## Directions for this task
Below is some data. Retype exactly the lines starting at the one with "S (length a')" and ending at the one with "length m = r".

======

(** * Variational order inference: order inspection and preprocessing

    A shallow embedding of the pure parts of

    - [voi/core/inspect_order.py]: the edit distance [levenshtein], the
      preparation of batches and of permutations, the recovery of
      absolute positions from relative positions, and the call of the
      search decoder (modules [Lev], [Batch], [Perm], [Search]);
    - [voi/process/captions_wmt.py]: the construction of the vocabulary
      and the encoding of the sentences (module [Wmt]);
    - [voi/nn/layers/permutation_layer.py]: the validity mask handed to
      the stick-breaking normalizer (module [PermLayer]);

    together with the properties stated about them.  Tensors are lists
    along their leading axis, Python lists updated by index are stdpp
    lists with [<[i:=v]>], files are a finite map from paths to contents,
    and Python exceptions are the [Raise] branch of a small error monad.
    Functions of the repository that the sources only import
    ([voi.permutation_utils], [voi.algorithms], [voi.nn.base]) are either
    parameters of a section or, where a property is about them, modelled
    from the specification; the latter carry a remark that says so. *)

From Stdlib Require Import ZArith QArith Lia Lqa.
From stdpp Require Import base list strings sorting gmap.

Open Scope nat_scope.

(** ** Python control flow *)

(** [for i in range(lo, hi): s = body(i, s)] *)
Definition for_range {S : Type} (lo hi : nat) (body : nat → S → S) (s : S) : S :=
  foldl (λ acc i, body i acc) s (seq lo (hi - lo)).

(** Python's three-argument [min]. *)
Definition min3 (a b c : nat) : nat := a `min` (b `min` c).

(** The invariant rule of a [for] loop over a range. *)
Lemma for_range_ind {St : Type} (P : nat → St → Prop) (lo hi : nat)
    (body : nat → St → St) (s : St) :
  lo ≤ hi →
  P lo s →
  (∀ i t, lo ≤ i < hi → P i t → P (S i) (body i t)) →
  P hi (for_range lo hi body s).
Proof.
  intros Hle H0 Hstep. unfold for_range.
  assert (Hgen : ∀ n, lo + n ≤ hi →
            P (lo + n) (foldl (λ acc i, body i acc) s (seq lo n))).
  { induction n as [|n IH]; intros Hn.
    - simpl. by rewrite Nat.add_0_r.
    - rewrite seq_S, foldl_app. simpl.
      replace (lo + S n) with (S (lo + n)) by lia.
      apply Hstep; [lia|]. apply IH. lia. }
  specialize (Hgen (hi - lo)).
  replace (lo + (hi - lo)) with hi in Hgen by lia. apply Hgen. lia.
Qed.

(** ** Python exceptions *)

(** The exceptions the modelled code can raise. *)
Inductive exn : Set :=
  | KeyError
  | UnboundLocalError
  | NameError
  | NotImplementedError
  | TypeError
  | ValueError.

(** A computation returns a value or raises an exception. *)
Inductive result (A : Type) : Type :=
  | Return (a : A)
  | Raise (e : exn).
Arguments Return {A} a.
Arguments Raise {A} e.

(** Sequencing, with stdpp's notation [x ← c; k]. *)
#[global] Instance result_bind : MBind result :=
  λ A B k c, match c with
             | Return a => k a
             | Raise e => Raise e
             end.

(** [raises c]: the computation produces no result. *)
Definition raises {A : Type} (c : result A) : Prop :=
  match c with
  | Return _ => False
  | Raise _ => True
  end.

(** ** [levenshtein] (inspect_order.py, lines 24-46) *)

Module Lev.

(** A dense [numpy] matrix of naturals: a list of rows.  The source
    stores floats, but only ever writes small integers into it. *)
Abbreviation np_matrix := (list (list nat)).

Section Levenshtein.
Context {A : Type} `{EqDecision A}.

(** [np.zeros((r, c))] *)
Definition np_zeros (r c : nat) : np_matrix := replicate r (replicate c 0).

(** [matrix[x, y]] *)
Definition mget (m : np_matrix) (x y : nat) : nat := (m !!! x) !!! y.

(** [matrix[x, y] = v] *)
Definition mset (m : np_matrix) (x y v : nat) : np_matrix :=
  <[x := <[y := v]> (m !!! x)]> m.

(** The body of the inner loop, lines 36-45. *)
Definition lev_cell (seq1 seq2 : list A) (x y : nat) (matrix : np_matrix) : np_matrix :=
  if decide (seq1 !! (x - 1) = seq2 !! (y - 1)) then
    mset matrix x y (min3 (mget matrix (x - 1) y + 1)
                          (mget matrix (x - 1) (y - 1))
                          (mget matrix x (y - 1) + 1))
  else
    mset matrix x y (min3 (mget matrix (x - 1) y + 1)
                          (mget matrix (x - 1) (y - 1) + 1)
                          (mget matrix x (y - 1) + 1)).

(** The matrix after the three loops, lines 26-45. *)
Definition lev_matrix (seq1 seq2 : list A) : np_matrix :=
  let size_x := length seq1 + 1 in
  let size_y := length seq2 + 1 in
  let matrix := np_zeros size_x size_y in
  let matrix := for_range 0 size_x (λ x m, mset m x 0 x) matrix in
  let matrix := for_range 0 size_y (λ y m, mset m 0 y y) matrix in
  for_range 1 size_x (λ x m, for_range 1 size_y (lev_cell seq1 seq2 x) m) matrix.

Definition levenshtein (seq1 seq2 : list A) : nat :=
  let size_x := length seq1 + 1 in
  let size_y := length seq2 + 1 in
  mget (lev_matrix seq1 seq2) (size_x - 1) (size_y - 1).

(** *** Edit operations

    One insertion, deletion or substitution of a single element, at any
    place of the sequence. *)
Inductive edit1 : list A → list A → Prop :=
  | edit_ins l1 l2 x : edit1 (l1 ++ l2) (l1 ++ x :: l2)
  | edit_del l1 l2 x : edit1 (l1 ++ x :: l2) (l1 ++ l2)
  | edit_sub l1 l2 x y : edit1 (l1 ++ x :: l2) (l1 ++ y :: l2).

(** [edits n a b]: [a] is transformed into [b] by [n] edit operations. *)
Inductive edits : nat → list A → list A → Prop :=
  | edits_O a : edits 0 a a
  | edits_S n a b c : edit1 a b → edits n b c → edits (S n) a c.

(** *** The recurrence computed by the loops

    [dist a b] follows the recurrence of lines 36-45 on the sequences read
    from their heads. *)
Fixpoint dist (a : list A) : list A → nat :=
  match a with
  | [] => λ b, length b
  | x :: a' =>
      fix row (b : list A) : nat :=
        match b with
        | [] => S (length a')
        | y :: b' =>
            min3 (dist a' (y :: b') + 1)
                 (dist a' b' + (if decide (x = y) then 0 else 1))
                 (row b' + 1)
        end
  end.

(** [align n a b]: an alignment of [a] with [b] that uses [n] insertions,
    deletions and substitutions. *)
Inductive align : nat → list A → list A → Prop :=
  | align_nil : align 0 [] []
  | align_del n x a b : align n a b → align (S n) (x :: a) b
  | align_ins n y a b : align n a b → align (S n) a (y :: b)
  | align_sub n x y a b :
      align n a b → align (n + (if decide (x = y) then 0 else 1)) (x :: a) (y :: b).

(** The shape of the matrix, kept by every assignment. *)
Definition shaped (r c : nat) (m : np_matrix) : Prop :=
  length m = r ∧ ∀ i, i < r → length (m !!! i) = c.

(** The value the finished matrix holds at [i, j]: the distance between
    the first [i] elements of [seq1] and the first [j] of [seq2]. *)
Definition prefix_dist (seq1 seq2 : list A) (i j : nat) : nat :=
  dist (reverse (take i seq1)) (reverse (take j seq2)).

(** *** Reading and writing matrix cells *)

Lemma np_zeros_shaped r c : shaped r c (np_zeros r c).
Proof.
  unfold np_zeros. split; [apply length_replicate|].
  intros i Hi. rewrite lookup_total_replicate_2 by done. apply length_replicate.
Qed.

Lemma mset_shaped r c m x y v : shaped r c m → shaped r c (mset m x y v).
Proof.
  intros [Hr Hc]. unfold mset. split; [by rewrite length_insert|].
  intros i Hi. destruct (decide (x = i)) as [->|Hne].
  - rewrite list_lookup_total_insert_eq by lia. rewrite length_insert. by apply Hc.
  - rewrite list_lookup_total_insert_ne by done. by apply Hc.
Qed.

Lemma mget_mset r c m x y v i j :
  shaped r c m → x < r → y < c →
  mget (mset m x y v) i j = if decide (i = x ∧ j = y) then v else mget m i j.
Proof.
  intros [Hr Hc] Hx Hy. unfold mget, mset.
  destruct (decide (x = i)) as [->|Hne].
  - rewrite list_lookup_total_insert_eq by lia.
    destruct (decide (y = j)) as [->|Hj].
    + rewrite list_lookup_total_insert_eq by (rewrite Hc; lia).
      rewrite decide_True; [done|by split].
    + rewrite list_lookup_total_insert_ne by done.
      rewrite decide_False; [done|]. intros [_ ?]. congruence.
  - rewrite list_lookup_total_insert_ne by done.
    rewrite decide_False; [done|]. intros [? _]. congruence.
Qed.

(** *** Equations of the recurrence *)

Lemma dist_nil_r (a : list A) : dist a [] = length a.
Proof. by destruct a. Qed.

Lemma dist_cons x y (a b : list A) :
  dist (x :: a) (y :: b) =
  min3 (dist a (y :: b) + 1)
       (dist a b + (if decide (x = y) then 0 else 1))
       (dist (x :: a) b + 1).
Proof. done. Qed.

Lemma dist_refl (a : list A) : dist a a = 0.
Proof.
  induction a as [|x a IH]; [done|].
  rewrite dist_cons, IH. rewrite decide_True by done. unfold min3. lia.
Qed.

Lemma dist_sym (a b : list A) : dist a b = dist b a.
Proof.
  revert b. induction a as [|x a IHa]; intros b.
  - by rewrite dist_nil_r.
  - induction b as [|y b IHb]; [done|].
    rewrite !dist_cons, IHb, (IHa (y :: b)), (IHa b).
    destruct (decide (x = y)), (decide (y = x)); try congruence; unfold min3; lia.
Qed.

(** *** What the three loops leave in the matrix *)

Lemma prefix_dist_0_l (seq1 seq2 : list A) j :
  j ≤ length seq2 → prefix_dist seq1 seq2 0 j = j.
Proof.
  intros Hj. unfold prefix_dist. rewrite take_0. simpl.
  rewrite length_reverse, length_take. lia.
Qed.

Lemma prefix_dist_0_r (seq1 seq2 : list A) i :
  i ≤ length seq1 → prefix_dist seq1 seq2 i 0 = i.
Proof.
  intros Hi. unfold prefix_dist. rewrite take_0, dist_nil_r.
  rewrite length_reverse, length_take. lia.
Qed.

Lemma prefix_dist_S (seq1 seq2 : list A) i j :
  i < length seq1 → j < length seq2 →
  prefix_dist seq1 seq2 (S i) (S j) =
  min3 (prefix_dist seq1 seq2 i (S j) + 1)
       (prefix_dist seq1 seq2 i j
        + (if decide (seq1 !! i = seq2 !! j) then 0 else 1))
       (prefix_dist seq1 seq2 (S i) j + 1).
Proof.
  intros Hi Hj. unfold prefix_dist.
  destruct (lookup_lt_is_Some_2 seq1 i Hi) as [x Hx].
  destruct (lookup_lt_is_Some_2 seq2 j Hj) as [y Hy].
  rewrite (take_S_r seq1 i x Hx), (take_S_r seq2 j y Hy), !reverse_snoc.
  rewrite dist_cons, Hx, Hy.
  destruct (decide (x = y)), (decide (Some x = Some y)); congruence.
Qed.

(** The two initialisation loops fill row 0 and column 0. *)
Lemma lev_init_spec (seq1 seq2 : list A) :
  let size_x := length seq1 + 1 in
  let size_y := length seq2 + 1 in
  let m := for_range 0 size_y (λ y m, mset m 0 y y)
             (for_range 0 size_x (λ x m, mset m x 0 x) (np_zeros size_x size_y)) in
  shaped size_x size_y m ∧
  ∀ i j, i < size_x → j < size_y → i = 0 ∨ j = 0 →
         mget m i j = prefix_dist seq1 seq2 i j.
Proof.
  intros size_x size_y.
  assert (H1 : let m1 := for_range 0 size_x (λ x m, mset m x 0 x)
                           (np_zeros size_x size_y) in
               shaped size_x size_y m1 ∧ ∀ i, i < size_x → mget m1 i 0 = i).
  { apply (for_range_ind
      (λ x m, shaped size_x size_y m ∧ ∀ i, i < x → mget m i 0 = i)); [lia| |].
    - split; [apply np_zeros_shaped|]. lia.
    - intros x m Hx [Hs Hm]. split; [by apply mset_shaped|].
      intros i Hi. rewrite (mget_mset size_x size_y) by (done || lia).
      case_decide as Hd; [by destruct Hd as [-> _]|]. apply Hm. lia. }
  destruct H1 as [Hs1 Hm1]. simpl.
  set (m1 := for_range 0 size_x _ _) in *.
  assert (H2 : let m2 := for_range 0 size_y (λ y m, mset m 0 y y) m1 in
               shaped size_x size_y m2 ∧
               (∀ j, j < size_y → mget m2 0 j = j) ∧
               (∀ i, 0 < i < size_x → mget m2 i 0 = i)).
  { apply (for_range_ind
      (λ y m, shaped size_x size_y m ∧ (∀ j, j < y → mget m 0 j = j) ∧
              (∀ i, 0 < i < size_x → mget m i 0 = i))); [lia| |].
    - split; [done|]. split; [lia|]. intros i Hi. apply Hm1. lia.
    - intros y m Hy (Hs & Hr & Hc). split; [by apply mset_shaped|]. split.
      + intros j Hj. rewrite (mget_mset size_x size_y) by (done || lia).
        case_decide as Hd; [by destruct Hd as [_ ->]|]. apply Hr. lia.
      + intros i Hi. rewrite (mget_mset size_x size_y) by (done || lia).
        case_decide; [lia|]. by apply Hc. }
  destruct H2 as (Hs2 & Hr2 & Hc2). split; [done|].
  intros i j Hi Hj [->| ->].
  - rewrite Hr2 by done. rewrite prefix_dist_0_l; [done|]. unfold size_y in Hj. lia.
  - destruct (decide (i = 0)) as [->|Hne].
    + rewrite Hr2 by done. by rewrite prefix_dist_0_l by lia.
    + rewrite Hc2 by lia. rewrite prefix_dist_0_r; [done|]. unfold size_x in Hi. lia.
Qed.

======

## Response area
        | [] => S (length a')
        | y :: b' =>
            min3 (dist a' (y :: b') + 1)
                 (dist a' b' + (if decide (x = y) then 0 else 1))
                 (row b' + 1)
        end
  end.

(** [align n a b]: an alignment of [a] with [b] that uses [n] insertions,
    deletions and substitutions. *)
Inductive align : nat → list A → list A → Prop :=
  | align_nil : align 0 [] []
  | align_del n x a b : align n a b → align (S n) (x :: a) b
  | align_ins n y a b : align n a b → align (S n) a (y :: b)
  | align_sub n x y a b :
      align n a b → align (n + (if decide (x = y) then 0 else 1)) (x :: a) (y :: b).

(** The shape of the matrix, kept by every assignment. *)
Definition shaped (r c : nat) (m : np_matrix) : Prop :=
  length m = r ∧ ∀ i, i < r → length (m !!! i) = c.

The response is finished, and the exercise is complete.